The detection sensitivity of surface‐enhanced Raman scattering (SERS) depends on high‐density electromagnetic “hotspots” within metallic nanostructures. However, conventional salt‐induced aggregation often leads to uncontrolled clustering, resulting in uneven hotspot distribution and occasional macroscopic precipitation. Here, we report a Fe ³⁺ ‐assisted spatially confined etching strategy for precise fabrication of silver‐based core–satellite nanostructures (SGSI), using silver‐graphene nanoparticles (Ag@G) as a template. Finite‐difference time‐domain (FDTD) simulations confirm that nanogaps within the satellite architecture induce strong plasmonic coupling, generating highly localized electromagnetic fields. Benefiting from uniformly distributed intra‐cavity hotspots and excellent colloidal stability, the substrate exhibits high SERS activity and signal reproducibility.
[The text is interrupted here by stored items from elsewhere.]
(** X13: [clean] does nothing when the directory is absent and raises
    [NotADirectoryError] when a file has its name; when the directory is
    there, the directory and everything below it are removed and every
    path outside of it is as it was. *)
Theorem clean_cases (build_dir : Path) (fs : FS) :
  parts build_dir ≠ [] →
  (fs !! build_dir = None → clean build_dir fs = Ok fs)
  ∧ (∀ c, fs !! build_dir = Some (File c) →
          clean build_dir fs = Raise NotADirectoryError)
  ∧ (fs !! build_dir = Some Dir →
     ∃ fs', clean build_dir fs = Ok fs'
            ∧ (∀ rel, fs' !! extend build_dir rel = None)
            ∧ (∀ k, within build_dir k = false → fs' !! k = fs !! k)).
Proof. exact (output_dir_removed build_dir fs). Qed.

Lemma clean_cases_witness :
  ∃ fs', clean (Path_of_string "site_out") fs_site = Ok fs'
         ∧ fs' !! Path_of_string "site_out/static/old.css" = None
         ∧ fs' !! Path_of_string "site_src/static/style.css"
           = Some (File "body {}").
Proof.
  destruct (clean_cases (Path_of_string "site_out") fs_site) as (_ & _ & H);
    [done|].
  destruct H as (fs' & Hclean & Hgone & Hkept); [reflexivity|].
  exists fs'. split_and!; [done|..].
  - apply (Hgone ["static"; "old.css"]).
  - rewrite Hkept; reflexivity.
Defined.

Lemma foldR_app {A S} (f : A → S → result S) (l1 l2 : list A) (s : S) :
  foldR f (l1 ++ l2) s = foldR f l1 s ≫= foldR f l2.
Proof.
  revert s. induction l1 as [|x l1 IH]; intros s; simpl; [done|].
  destruct (f x s) as [s'|e]; simpl; [apply IH|done].
Qed.

Lemma copy_static_fresh (static_dir build_dir : Path) (fs : FS) :
  parts build_dir ≠ [] →
  (∀ rel, fs !! extend build_dir rel = None) →
  (∀ p, p ∈ ancestors build_dir → p ≠ build_dir → is_dir fs p = true) →
  is_dir fs static_dir = true →
  separate static_dir build_dir = true →
  let dst := joinpath build_dir (Path_of_string "static") in
  ∃ fs',
    copy_static static_dir build_dir fs = Ok fs'
    ∧ fs' !! build_dir = Some Dir
    ∧ fs' !! dst = Some Dir
    ∧ (∀ rel, rel ≠ [] → fs' !! extend dst rel = fs !! extend static_dir rel)
    ∧ (∀ k, k ≠ build_dir → (∀ rel, k ≠ extend dst rel) → fs' !! k = fs !! k).
Proof.
  intros Hparts Hfresh Habove Hsrc Hsep dst.
  assert (dst = extend build_dir ["static"]) as Hdst by done.
  assert (∀ rel, extend dst rel = extend build_dir ("static" :: rel)) as Hdstrel.
  { intros rel. rewrite Hdst. unfold extend. simpl. by rewrite <- app_assoc. }
  assert (fs !! build_dir = None) as Hnone.
  { specialize (Hfresh []). by rewrite extend_nil in Hfresh. }
  assert (dst ≠ build_dir) as Hdb by (rewrite Hdst; by apply extend_ne).
  assert (∀ r1 r2, extend static_dir r1 ≠ extend build_dir r2) as Hsep'
    by (intros; by apply separate_extend).
  (* the output directory is made *)
  set (fs1 := <[build_dir := Dir]> fs).
  assert (make_build_dir build_dir fs = Ok fs1) as Hmake.
  { apply output_dir_made.
    - unfold is_dir. destruct (parts build_dir); [done|].
      apply bool_decide_eq_false_2. by rewrite Hnone.
    - destruct (parts (parent build_dir)) eqn:Hpp.
      { unfold is_dir. by rewrite Hpp. }
      apply Habove; [|by apply parent_ne].
      apply list_elem_of_fmap. exists (pred (length (parts build_dir))). split.
      + unfold parent. f_equal. apply removelast_firstn_len.
      + apply elem_of_seq. simpl in Hpp.
        assert (length (removelast (parts build_dir))
                = pred (length (parts build_dir))) as Hlen
          by (rewrite removelast_firstn_len, length_take; lia).
        rewrite Hpp in Hlen. simpl in Hlen.
        destruct (parts build_dir); [done|]. simpl in *. lia. }
  assert (∀ rel, fs1 !! extend static_dir rel = fs !! extend static_dir rel)
    as Hsrc1.
  { intros rel. apply lookup_insert_ne. rewrite <- (extend_nil build_dir).
    apply not_eq_sym, Hsep'. }
  assert (is_dir fs1 static_dir = true) as Hsrcdir.
  { rewrite (is_dir_lookup_eq fs); [done|].
    specialize (Hsrc1 []). by rewrite extend_nil in Hsrc1. }
  assert (∀ rel, fs1 !! extend dst rel = None) as Hbelow.
  { intros rel. unfold fs1. rewrite lookup_insert_ne, Hdstrel; [done|].
    rewrite Hdstrel. apply not_eq_sym, extend_ne. done. }
  (* the directories of the destination *)
  set (fs2 := <[dst := Dir]> fs1).
  assert (mkdir_parents dst fs1 = Ok fs2) as Hmk.
  { unfold mkdir_parents. rewrite Hdst, ancestors_extend, foldR_app.
    rewrite mkdir_parents_present.
    - simpl. unfold mkdir_exist_ok. rewrite <- Hdst.
      specialize (Hbelow []). rewrite extend_nil in Hbelow.
      assert (parts dst ≠ []) as Hdparts
        by (rewrite Hdst; by apply extend_parts_ne).
      assert (is_dir fs1 dst = false) as ->.
      { unfold is_dir. destruct (parts dst); [done|].
        apply bool_decide_eq_false_2. by rewrite Hbelow. }
      by rewrite path_exists_None.
    - intros p Hp. destruct (decide (p = build_dir)) as [->|Hne].
      + apply is_dir_Some_Dir; [done|]. apply lookup_insert_eq.
      + unfold fs1. rewrite is_dir_insert_ne by done. by apply Habove. }
  assert (∀ rel, rel ≠ [] → fs2 !! extend dst rel = None) as Hbelow2.
  { intros rel Hrel. unfold fs2.
    rewrite lookup_insert_ne by (by apply not_eq_sym, extend_ne). apply Hbelow. }
  assert (copy_target fs2 <$> copy_image static_dir dst fs1
          = copy_image static_dir dst fs1) as Himage.
  { rewrite <- (list_fmap_id (copy_image static_dir dst fs1)) at 2.
    apply list_fmap_ext. intros i [k n] Hin%list_elem_of_lookup_2.
    apply elem_of_copy_image in Hin as (rel & Hrel & _ & ->).
    unfold copy_target. simpl. rewrite Hbelow2 by done. by destruct n. }
  exists (list_to_map (copy_image static_dir dst fs1) ∪ fs2). split_and!.
  - unfold copy_static. rewrite Hmake. simpl. fold dst. unfold copytree_new.
    rewrite (is_dir_path_exists _ _ Hsrcdir), Hsrcdir. simpl.
    rewrite path_exists_None;
      [|rewrite Hdst; by apply extend_parts_ne
       |specialize (Hbelow []); by rewrite extend_nil in Hbelow].
    rewrite Hmk. simpl. rewrite Himage.
    assert (existsb (λ kn : Path * node,
                       bool_decide (kn.2 = Dir) && path_exists fs2 kn.1)
              (copy_image static_dir dst fs1) = false) as ->.
    { apply not_true_iff_false. intros ([k n] & Hin & Hk)%existsb_exists.
      apply list_elem_of_In, elem_of_copy_image in Hin as (rel & Hrel & _ & ->).
      simpl in Hk. apply andb_true_iff in Hk as [_ Hk].
      rewrite path_exists_None in Hk;
        [done|by apply extend_parts_ne|by apply Hbelow2]. }
    assert (existsb (kind_conflict fs2) (copy_image static_dir dst fs1) = false)
      as ->; [|done].
    apply not_true_iff_false. intros ([k n] & Hin & Hk)%existsb_exists.
    apply list_elem_of_In, elem_of_copy_image in Hin as (rel & Hrel & _ & ->).
    unfold kind_conflict in Hk. simpl in Hk. by rewrite Hbelow2 in Hk.
  - rewrite lookup_union_r.
    + unfold fs2, fs1. rewrite lookup_insert_ne by done. apply lookup_insert_eq.
    + apply copy_image_lookup_None. intros rel Hrel Heq.
      rewrite Hdstrel in Heq. symmetry in Heq. by apply extend_ne in Heq.
  - rewrite lookup_union_r; [apply lookup_insert_eq|].
    apply copy_image_lookup_None. intros rel Hrel Heq.
    symmetry in Heq. by apply extend_ne in Heq.
  - intros rel Hrel. rewrite <- Hsrc1.
    destruct (fs1 !! extend static_dir rel) as [n|] eqn:Hn.
    + apply lookup_union_Some_l. by apply copy_image_lookup.
    + rewrite lookup_union_r; [by apply Hbelow2|].
      apply copy_image_lookup_None. intros rel' Hrel' Heq.
      apply extend_inj in Heq as <-. done.
  - intros k Hkb Hk. rewrite lookup_union_r.
    + unfold fs2, fs1. rewrite !lookup_insert_ne; [done..|].
      specialize (Hk []). rewrite extend_nil in Hk. done.
    + apply copy_image_lookup_None. intros rel _ ->. by destruct (Hk rel).
Qed.


Lemma ancestor_within (p q : Path) :
  q ∈ ancestors p → q ≠ p → within p q = false.
Proof.
  intros (n & -> & Hn)%list_elem_of_fmap Hne.
  apply not_true_iff_false. intros (rel & Heq)%within_extend.
  apply Hne. unfold extend in Heq. injection Heq as Heq.
  assert (rel = []) as ->.
  { apply (f_equal length) in Heq. rewrite length_app, length_take in Heq.
    destruct rel; [done|]. simpl in Heq. lia. }
  rewrite app_nil_r in Heq. rewrite Heq. by destruct p.
Qed.

Lemma static_extend (build_dir : Path) (rel : list string) :
  extend (joinpath build_dir (Path_of_string "static")) rel
  = extend build_dir ("static" :: rel).
Proof. unfold extend, joinpath. simpl. by rewrite <- app_assoc. Qed.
The superior performance arises from two synergistic effects: (i) carboxyl inherent to the graphene shell of Ag@G imparts a negative surface potential, promoting the electrostatic adsorption of Fe ³⁺ ions and accelerating the etching process; and (ii) the graphene shell also serves as a permeable physical barrier that provides a spatial confinement effect, guiding Ag reorganization into stable satellite structures. This satellite platform enables highly sensitive detection of the anticancer drug methotrexate (55 nM) in mice serum. Overall, this work offers a new paradigm for constructing a high‐performance and stable SERS sensing platform via the synergistic regulation of surface charge and spatial confinement effects.